---- Data for review
Lemma flat_map_interleave {B} (f : event -> list B) picks a b :
  (forall ev, In ev b -> f ev = []) ->
  flat_map f (Interleave.interleave picks a b) = flat_map f a.
Proof.
  revert a b. induction picks as [|pick picks IH]; intros a b Hb.
  - cbn [Interleave.interleave]. rewrite flat_map_app.
    assert (Hnone : flat_map f b = []).
    { clear -Hb. induction b as [|ev b IHb]; [reflexivity|].
      cbn [flat_map]. rewrite (Hb ev (or_introl eq_refl)).
      apply IHb. intros ev' Hin. apply Hb. now right. }
    rewrite Hnone. apply app_nil_r.
  - destruct pick; cbn [Interleave.interleave].
    + destruct a as [|ev a].
      * clear -Hb. induction b as [|ev b IHb]; [reflexivity|].
        cbn [flat_map]. rewrite (Hb ev (or_introl eq_refl)).
        apply IHb. intros ev' Hin. apply Hb. now right.
      * cbn [flat_map]. now rewrite IH.
    + destruct b as [|ev b]; [reflexivity|].
      cbn [flat_map]. rewrite (Hb ev (or_introl eq_refl)). cbn [app].
      apply IH. intros ev' Hin. apply Hb. now right.
Qed.




  (** With the service of the repository run with one key throughout, the
      visualization stage cannot fail once the analysis has succeeded: each
      variation catches its own failure. *)
Lemma visualization_resolves_after_analysis env img cat adviceResult :
  snd (GeminiService.analyzeRoomDesign env img cat) = Returned adviceResult ->
  exists visualResult,
    snd (GeminiService.generateDesignVisualizations env img cat 4) = Returned visualResult.
Proof.
  intros Hanalysis.
  destruct (narrow (GeminiService.API_KEY env)) as [key|] eqn:Hkey.
  - destruct (VisualizeFacts.generateDesignVisualizations_eq env key img cat 4 Hkey)
      as [log [-> _]].
    eexists. reflexivity.
  - rewrite (AnalyzeFacts.analyzeRoomDesign_no_key env img cat Hkey) in Hanalysis.
    discriminate Hanalysis.
Qed.

  (** With the service of the repository, every request a Generate run
      sends to the remote model carries the active image, stripped of its
      data URL prefix, as its first part. *)
Lemma generate_requests_carry_the_active_image env st :
  dashboard_rendered st = true ->
  exists img,
    activeImage st = Some img
    /\ Forall (fun params =>
                 hd_error (GeminiService.contents params)
                 = Some (GeminiService.inline_part (js "image/jpeg")
                           (GeminiService.cleanBase64 img)))
         (remote_requests (fst (handleAnalysis (geminiService env) st))).
Proof.
  intros Hrendered.
  destruct (rendered_has_active st Hrendered) as [img Hactive].
  exists img. split; [exact Hactive|].
  rewrite (handleAnalysis_eq (geminiService env) st img Hrendered Hactive).
  cbn [geminiService analyzeRoomDesign generateDesignVisualizations].
  pose proof (AnalyzeFacts.analyzeRoomDesign_requests env img (selectedCategory st)) as Han.
  pose proof (VisualizeFacts.generateDesignVisualizations_requests env img
                (selectedCategory st) 4) as Hvis.
  assert (Hanalysis : Forall (fun params =>
            hd_error (GeminiService.contents params)
            = Some (GeminiService.inline_part (js "image/jpeg")
                      (GeminiService.cleanBase64 img)))
            (GeminiService.requests_of
               (fst (GeminiService.analyzeRoomDesign env img (selectedCategory st))))).
  { apply Forall_forall. intros params Hin. apply Han in Hin.
    destruct Hin as [<-|[]]. reflexivity. }
  assert (Hvisual : Forall (fun params =>
            hd_error (GeminiService.contents params)
            = Some (GeminiService.inline_part (js "image/jpeg")
                      (GeminiService.cleanBase64 img)))
            (GeminiService.requests_of
               (fst (GeminiService.generateDesignVisualizations env img
                       (selectedCategory st) 4)))).
  { eapply Forall_impl; [|exact Hvis]. intros params [v ->]. reflexivity. }
  destruct (GeminiService.analyzeRoomDesign env img (selectedCategory st))
    as [alog [a|ea]]; cbn [fst snd] in *.
  - destruct (GeminiService.generateDesignVisualizations env img (selectedCategory st) 4)
      as [vlog [v|ev]]; cbn [fst snd] in *;
      unfold remote_requests; cbn [flat_map app];
      rewrite ?app_nil_r; apply Forall_app; split; assumption.
  - unfold remote_requests. cbn [flat_map app]. now rewrite app_nil_r.
Qed.

  (** Every image the clean operation of the service yields is a non-empty
      string, so a cleaned image that is held is truthy. *)
Lemma cleaned_image_is_not_empty env img cleaned :
  snd (GeminiService.cleanRoomImage env img) = Returned cleaned -> cleaned <> [].
Proof.
  unfold GeminiService.cleanRoomImage, GeminiService.getClient.
  destruct (narrow (GeminiService.API_KEY env)) as [key|]; [|discriminate].
  unfold GeminiService.generateContent.
  cbv beta iota zeta delta [bind lift emit try_catch ret throw GeminiService.apiKey].
  destruct (GeminiService.remote env key _) as [response|e]; [|discriminate].
  destruct (GeminiService.first_candidate_parts response) as [|part ps];
    [discriminate|].
  revert part. induction ps as [|p ps IH]; intros part; cbn [GeminiService.first_inline_image].
  - destruct (GeminiService.inlineData part); cbn; [|discriminate].
    intros [= <-]. discriminate.
  - destruct (GeminiService.inlineData part); cbn.
    + intros [= <-]. discriminate.
    + apply IH.
Qed.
--------
_Required action:_
Lines after the one containing "cbn [flat_map]. rewrite (Hb ev (or_introl eq_refl)). cbn" are not part of the task. Output the entries exactly from their first line through that one.

_Solution to the problem:_
Lemma flat_map_interleave {B} (f : event -> list B) picks a b :
  (forall ev, In ev b -> f ev = []) ->
  flat_map f (Interleave.interleave picks a b) = flat_map f a.
Proof.
  revert a b. induction picks as [|pick picks IH]; intros a b Hb.
  - cbn [Interleave.interleave]. rewrite flat_map_app.
    assert (Hnone : flat_map f b = []).
    { clear -Hb. induction b as [|ev b IHb]; [reflexivity|].
      cbn [flat_map]. rewrite (Hb ev (or_introl eq_refl)).
      apply IHb. intros ev' Hin. apply Hb. now right. }
    rewrite Hnone. apply app_nil_r.
  - destruct pick; cbn [Interleave.interleave].
    + destruct a as [|ev a].
      * clear -Hb. induction b as [|ev b IHb]; [reflexivity|].
        cbn [flat_map]. rewrite (Hb ev (or_introl eq_refl)).
        apply IHb. intros ev' Hin. apply Hb. now right.
      * cbn [flat_map]. now rewrite IH.
    + destruct b as [|ev b]; [reflexivity|].
      cbn [flat_map]. rewrite (Hb ev (or_introl eq_refl)). cbn [app].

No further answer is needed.